How can one location‐based project employ skills from across civic assets to enliven a community space and generate foot traffic through creative placemaking, thereby creating replicable strategies that can be used across sites to share community stories and activate underutilized space?
The Viola Alley project would make physical and community connection between Parkside’s Viola Street area and West Fairmount Park by locating several creative placemaking gestures within this underutilized Alley. By bringing visibility and activity to the Alley, this project would prototype new uses in empty lots and an underutilized street, tell the story of the historic neighborhood, celebrate nationally significant architecture, and provide space for music, food, and community festivities. The installation would draw literally from the improvements planned for Centennial Commons, perhaps including an entrance gate that alludes to this historic architectural detailing of the neighborhood and visually connects park and neighborhood.

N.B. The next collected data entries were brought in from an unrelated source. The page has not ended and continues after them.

(* ===== verification/EngineLoop.v ===== *)
(** * The engine keeps its invariant: the receive path, the calls, the poll loop

    The dispatch of a segment with everything that follows it, a received packet from
    layer 2 up, one turn of the poll loop, and the application's calls. *)

From S2P Require Import Prelude.
From S2P Require Import Bytes.
From S2P Require Import Seq.
From S2P Require Import Mbuf.
From S2P Require Import Reassembly.
From S2P Require Import Retrans.
From S2P Require Import Rtt.
From S2P Require Import TimerWheel.
From S2P Require Import Ip.
From S2P Require Import Options.
From S2P Require Import Output.
From S2P Require Import Segment.
From S2P Require Import Conn.
From S2P Require Import FlowTable.
From S2P Require Import Input.
From S2P Require Import Receive.
From S2P Require Import Dispatch.
From S2P Require Import InputSpec.
From S2P Require Import DispatchFrame.
From S2P Require Import AckBuild.
From S2P Require Import Arp.
From S2P Require Import Icmp.
From S2P Require Import Iss.
From S2P Require Import Events.
From S2P Require Import Readable.
From S2P Require Import Listen.
From S2P Require Import Engine.
From S2P Require Import EngineTx.
From S2P Require Import EngineTimers.
From S2P Require Import EngineListen.
From S2P Require Import EngineRx.
From S2P Require Import EngineApi.
From S2P Require Import EngineInv.
From S2P Require Import EngineSafe.
From S2P Require Import EngineStep.

Section Loop.
Context `{Platform} `{EngineConfig}.
Context (Hmac : length our_mac = 6%nat) (Hrbb : is_u32 recv_buffer_bytes).

(** ** A new connection *)

Lemma new_client_ok t iss mss a b d e s : is_u32 iss -> s = Closed \/ s = SynSent ->
  conn_ok ((new_client t iss mss recv_buffer_bytes a b d e) <| c_snd_nxt := if bool_decide (s = Closed) then iss else wadd32 iss 1 |>
             <| c_state := s |>).
Proof.
  intros Hi Hs. assert (Hw : 0 <= Z.min recv_buffer_bytes U16_MAX <= U16_MAX) by width_lia.
  assert (Hrv : rv_ok (recv_new recv_buffer_bytes)) by (split; cbn; [done|constructor|width_lia]).
  destruct Hs as [-> | ->]; split; try done.
  - conn_simpl. cbn [new_client c_snd_una bool_decide]. change (off iss iss <= flight_limit Closed). rewrite off_base. cbn. width_lia.
  - apply wadd32_range.
  - change (off iss (wadd32 iss 1) <= two31). rewrite off_wadd; rewrite off_base; width_lia.
Qed.

Lemma new_client_base t iss mss r a b d e : conn_base (new_client t iss mss r a b d e).
Proof. split; cbn; [done|lia|done|done]. Qed.

Lemma insert_good L conn : conn_base conn -> (forall m, owned m conn = 0) ->
  triple (good None L)
    (insert_conn conn)
    (fun oh e => match oh with Some h => good (Some (is_conn h conn)) L e | None => good None L e end).
Proof.
  intros Hb Ho e [[H1 H2 H3 HH H4 H5 H6] H7]. unfold insert_conn.
  destruct (ft_insert (eg_flow_table e) conn) as [t [h|]] eqn:Ei; eexists _, _; (split; [reflexivity|]).
  - destruct (ft_insert_slots _ _ _ _ H1 Ei) as (Hok & Hi & Es).
    assert (Hcase : forall i c, ft_slots t !! i = Some (Some c) ->
      (i = handle_idx h /\ c = conn) \/ (i <> handle_idx h /\ ft_slots (eg_flow_table e) !! i = Some (Some c))).
    { intros i c. rewrite Es. destruct (decide (i = handle_idx h)) as [->|N].
      - rewrite list_lookup_insert_eq by (by eapply lookup_lt_Some). intros E. injection E as <-. by left.
      - rewrite list_lookup_insert_ne by done. by right. }
    split.
    + split; cbn [field_set eg_flow_table eg_gateway_mac eg_pmtu eg_events]; try done.
      * intros i c Hi'. apply Hcase in Hi' as [[_ ->]|[_ ?]]; [done|by eapply H2].
      * intros i c Hi'. apply Hcase in Hi' as [[-> ->]|[N Hi']]; [by apply (slot_inv_in (is_conn h conn))|].
        apply slot_inv_other; [exact N|exact (H3 _ _ Hi')].
      * exists conn. cbn. rewrite Es. apply list_lookup_insert_eq. by eapply lookup_lt_Some.
    + intros m. rewrite <- H7. unfold ledger, held. cbn [field_set eg_flow_table eg_events eg_drained eg_rx_ops].
      rewrite Es, (owned_insert m _ _ None) by done. cbn [owned option_owner]. rewrite Ho. lia.
  - assert (t = eg_flow_table e) as ->.
    { unfold ft_insert in Ei. repeat case_match; try discriminate Ei; by injection Ei as <-. }
    apply (good_core None L e); [done|]. by split.
Qed.

(** ** Dispatch *)

(** Where the outcome's transition is still to be applied. *)
Definition owing (h : ConnHandle) (o : Outcome) : option Pending := to_state h <$> o_new_state o.

Lemma dispatch_assigned clk h ctx c seg c' o ops p : p = owing h o ->
  conn_ok c -> conn_base c -> segment_ok seg -> any_ctx_ok pl_links ctx (zlen (ps_payload seg)) ->
  dispatch test_server clk pl_links rtt_histogram_edges send_buffer_bytes ctx c seg = Some (c', o, ops) ->
  c_four_tuple c' = c_four_tuple c /\ conn_base c' /\ slot_inv p (handle_idx h) c'.
Proof.
  intros -> Hc Hb Hseg Hctx E. pose proof (dispatch_engine _ _ _ _ _ _ _ _ _ _ _ E (cb_idle _ Hb)) as K.
  pose proof (proj1 (dispatch_steps _ _ _ _ _ _ _ _ _ _ _ E)) as Es.
  pose proof (dispatch_any_ok _ _ _ _ _ _ _ _ _ _ _ Hc Hseg Hctx E) as Hok.
  unfold keeps, engine_view in K. injection K as K1 K2 K3 K4 K5. split; [done|]. split.
  - destruct Hb as [B1 B2 B3 B4]. split; [congruence|by rewrite K4| |congruence]. intros Et. rewrite K2. apply B3. congruence.
  - unfold owing, after in *. destruct (o_new_state o) as [s|]; cbn [fmap option_fmap option_map]; [|exact Hok].
    by apply (slot_inv_in (to_state h s)).
Qed.

Lemma dispatch_conn_good L h seg ctx : segment_ok seg -> any_ctx_ok pl_links ctx (zlen (ps_payload seg)) ->
  triple (good None L) (dispatch_conn h seg ctx)
    (fun oo => match oo with Some o => good (owing h o) L | None => good None L end).
Proof.
  intros Hseg Hctx. unfold dispatch_conn.
  set (r := fun (m : MbufId) => match ctx with Some ctx => if mi_mbuf ctx =? m then 1 else 0 | None => 0 end).
  assert (Hcalls : forall p L d, triple (good p L) (when_some ctx (fun ctx => rx_calls [RefcntUpdate (mi_mbuf ctx) d]))
            (fun _ => good p (fun m => L m - d * r m))).
  { intros p L' d. destruct ctx as [ctx|]; cbn [when_some].
    - eapply triple_conseq; [intros e He; exact He| |apply rx_calls_good]. intros ? e He.
      eapply good_ledger; [|exact He]. intros m. unfold r. refs. destruct (mi_mbuf ctx =? m); lia.
    - intros e He. exists tt, e. split; [done|]. eapply good_ledger; [|exact He]. intros m. unfold r. lia. }
  eapply triple_bind; [apply Hcalls|]. intros ?. apply focus.
  - eapply triple_bind; [apply Hcalls|]. intros ? e He. eexists _, e. split; [reflexivity|]. cbn.
    eapply good_ledger; [|exact He]. intros m. cbv beta. lia.
  - intros c Hc Hb. apply safe_then; [apply safe_ask|]. intros clk.
    destruct (dispatch_runs test_server clk pl_links rtt_histogram_edges send_buffer_bytes ctx c seg) as [[[c' o] ops] E].
    eapply lift_then; [exact E|]. eapply triple_bind.
    { apply (assign (owing h o) _ (fun m => L m - r m + (owned m c' - owned m c)) h c).
      - intros c0 _ _. destruct (dispatch_assigned clk h ctx c seg c' o ops _ eq_refl Hc Hb Hseg Hctx E) as (D1 & D2 & D3).
        split_and!; try done. intros m. lia.
      - unfold owing. by destruct (o_new_state o). }
    intros ?. eapply triple_bind; [apply rx_calls_good|]. intros ?. eapply triple_bind.
    + instantiate (1 := fun _ => good (owing h o) L).
      assert (Hret : forall m, owned m c' - owned m c - ref_delta m ops = if o_mbuf_ref_retained o then r m else 0).
      { intros m. rewrite (dispatch_any_refs _ _ _ _ _ _ _ _ _ _ _ m Hc Hseg Hctx E). unfold r.
        destruct ctx as [ctx|], (o_mbuf_ref_retained o); cbn [andb]; lia. }
      destruct (o_mbuf_ref_retained o); cbn [negb].
      * intros e He. exists tt, e. split; [by destruct ctx|]. eapply good_ledger; [|exact He].
        intros m. cbv beta. specialize (Hret m). lia.
      * eapply triple_conseq; [intros e He; exact He| |apply (Hcalls _ _ (-1))]. intros ? e He.
        eapply good_ledger; [|exact He]. intros m. cbv beta. specialize (Hret m). lia.
    + intros ? e He. by exists (Some o), e.
Qed.

(** ** After the dispatch *)

Lemma safe_counters p o : safe p (apply_tcp_input_counters o).
Proof. unfold apply_tcp_input_counters. safe_walk. Qed.
Lemma safe_rack_lost p h l : safe p (retransmit_rack_lost h l).
Proof. unfold retransmit_rack_lost. safe_walk. Qed.
Lemma safe_cancel_named p h o set : (forall c, keeps conn_view c (set None c)) -> safe p (cancel_named h o set).
Proof.
  intros Hs. unfold cancel_named. safe_walk. apply Hs.
Qed.
Lemma safe_restart_rto p h : safe p (restart_rto h).
Proof. unfold restart_rto. safe_walk. Qed.
#[local] Hint Resolve safe_counters safe_rack_lost safe_cancel_named safe_restart_rto : safe.

Lemma safe_ack_advance p h una : safe p (process_ack_advance h una).
Proof. unfold process_ack_advance. safe_walk; apply safe_cancel_named; intros c; auto with safe. Qed.
#[local] Hint Resolve safe_ack_advance : safe.

(** A new deadline for TIME_WAIT disturbs no pending transition. *)
Lemma safe_deadline h' h o d : safe (owing h' o) (update_conn h (fun c => c <| c_time_wait_deadline_ns := Some d |>)).
Proof.
  intros L e He. eexists _, _. split; [reflexivity|]. destruct (ft_get (eg_flow_table e) h) as [c|] eqn:Hg.
  - apply (update_conn_at (owing h' o) (owing h' o) L L h); [|done|by destruct (owing h' o); [right|]|by rewrite Hg|done].
    intros c' [B1 B2 B3 B4] Hs. split; [done|]. split; [split; conn_simpl; [done|done|by eexists|done]|].
    split; [|intros m; rewrite !owned_conn; conn_simpl; lia].
    unfold owing, slot_inv in *. destruct (o_new_state o); cbn [fmap option_fmap option_map] in *;
      [|by apply (conn_ok_view c')]. destruct (_ =? _)%nat; [|by apply (conn_ok_view c')].
    by apply (conn_ok_view (c' <| c_state := t |>)).
  - apply (good_core _ L e); [|done]. unfold core_view.
    cbn [field_set eg_flow_table eg_gateway_mac eg_pmtu eg_events eg_drained eg_rx_ops]. by rewrite ft_update_absent.
Qed.

Lemma safe_restart_tw h' h o' o : safe (owing h' o') (restart_time_wait h o).
Proof.
  unfold restart_time_wait. apply safe_bind; [eauto with safe|intros oc]. apply safe_when_some. intros c _.
  apply safe_when. intros _. apply safe_bind; [eauto with safe|intros now]. apply safe_deadline.
Qed.

Lemma safe_perform_tx h t seg tx : safe None (perform_tx h t seg tx).
Proof. unfold perform_tx. safe_walk; by apply safe_transition_late. Qed.

Lemma safe_finish_close h seg o : safe None (finish_close h seg o).
Proof. unfold finish_close. safe_walk. Qed.
#[local] Hint Resolve safe_restart_tw safe_perform_tx safe_finish_close : safe.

Although this project involves Centennial Commons most directly, it could be the “sourdough starter” of the Commons, providing inspiration and testing a model to reclaim similar spaces around the edges of the other four sites to activate underutilized spaces with tales of the neighborhood, and a taste of future programming in the sites.
With a formal gathering place at one end of the Alley and Fairmount Park at the other, the passage could feature a mosaic timeline to tell the story of the neighborhood, potentially including a mobile app with the same information. The alley could be a linear showcase of local artist work, such as quilts and children’s art, and host block party type festivities in which the alley could host long tables for a neighborhood meal. Reading Terminal Market could partner in planning such an event, featuring local culinary experiences.
The empty parcels adjacent to the alley could include soft play space for children, stages for bands, and community gardens. Bartram’s Garden could be involved in the development of a garden, while Parks and Rec and the Free Library partners could help determine children’s programming.